■ Exercise directions
Can the data below be set down again exactly, line for line?

■ Data in this exercise
(* ===== verification/TansCodec.v ===== *)
(** * The tANS encoders and decoders (src/src/algo/netc_tans.c)

    All variants share one encode step and one decode step; they differ in
    which table a position uses.  The C encoders run [i] from [src_size - 1]
    down to 0: [encode_loop] is that loop as a recursion that handles the tail
    of the input first.  The decoders run forward.

    Pointer arguments are non-NULL here (a NULL argument makes every function
    return its error value before doing anything).  [Fail tt] is the error
    return ([0] for the encoders, [-1] for the others). *)

From stdpp Require Import prelude.
From Stdlib Require Import ZArith Lia.
From S2P Require Import Prelude Bitstream TansTable.

Local Open Scope Z_scope.

(** ** Context buckets (netc_tans.h) *)

Definition NETC_CTX_COUNT : Z := 16.
Definition NETC_BIGRAM_CTX_COUNT : Z := 8.

Definition bucket_lut : list Z :=
  replicate 8 0 ++ replicate 8 1 ++ replicate 8 2 ++ replicate 8 3 ++
  replicate 16 4 ++ replicate 16 5 ++ replicate 32 6 ++ replicate 32 7 ++
  replicate 64 8 ++ replicate 64 9.

Definition netc_ctx_bucket (offset : Z) : Z :=
  if offset <? 256 then default 0 (bucket_lut !! Z.to_nat offset)
  else if offset <? 384 then 10
  else if offset <? 512 then 11
  else if offset <? 1024 then 12
  else if offset <? 4096 then 13
  else if offset <? 16384 then 14
  else 15.

(** [class_map] is NULL for the v4 fallback. *)
Definition netc_bigram_class (prev_byte : Z) (class_map : option (list Z))
  : outcome unit Z :=
  match class_map with
  | Some m => aget m prev_byte
  | None => Ok (Z.shiftr prev_byte 6)
  end.

(** ** One step *)
Section Step.
Context `{P : TansParams}.

Definition encode_nb (e : netc_tans_encode_entry_t) (X : Z) : Z :=
  if (e_nb_hi e =? 0) || (e_lower e <=? X) then e_nb_hi e else e_nb_hi e - 1.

■ Written response
(* ===== verification/TansCodec.v ===== *)
(** * The tANS encoders and decoders (src/src/algo/netc_tans.c)

    All variants share one encode step and one decode step; they differ in
    which table a position uses.  The C encoders run [i] from [src_size - 1]
    down to 0: [encode_loop] is that loop as a recursion that handles the tail
    of the input first.  The decoders run forward.

    Pointer arguments are non-NULL here (a NULL argument makes every function
    return its error value before doing anything).  [Fail tt] is the error
    return ([0] for the encoders, [-1] for the others). *)

From stdpp Require Import prelude.
From Stdlib Require Import ZArith Lia.
From S2P Require Import Prelude Bitstream TansTable.

Local Open Scope Z_scope.

(** ** Context buckets (netc_tans.h) *)

Definition NETC_CTX_COUNT : Z := 16.
Definition NETC_BIGRAM_CTX_COUNT : Z := 8.

Definition bucket_lut : list Z :=
  replicate 8 0 ++ replicate 8 1 ++ replicate 8 2 ++ replicate 8 3 ++
  replicate 16 4 ++ replicate 16 5 ++ replicate 32 6 ++ replicate 32 7 ++
  replicate 64 8 ++ replicate 64 9.

Definition netc_ctx_bucket (offset : Z) : Z :=
  if offset <? 256 then default 0 (bucket_lut !! Z.to_nat offset)
  else if offset <? 384 then 10
  else if offset <? 512 then 11
  else if offset <? 1024 then 12
  else if offset <? 4096 then 13
  else if offset <? 16384 then 14
  else 15.

(** [class_map] is NULL for the v4 fallback. *)
Definition netc_bigram_class (prev_byte : Z) (class_map : option (list Z))
  : outcome unit Z :=
  match class_map with
  | Some m => aget m prev_byte
  | None => Ok (Z.shiftr prev_byte 6)
  end.

(** ** One step *)
Section Step.
Context `{P : TansParams}.

Definition encode_nb (e : netc_tans_encode_entry_t) (X : Z) : Z :=
  if (e_nb_hi e =? 0) || (e_lower e <=? X) then e_nb_hi e else e_nb_hi e - 1.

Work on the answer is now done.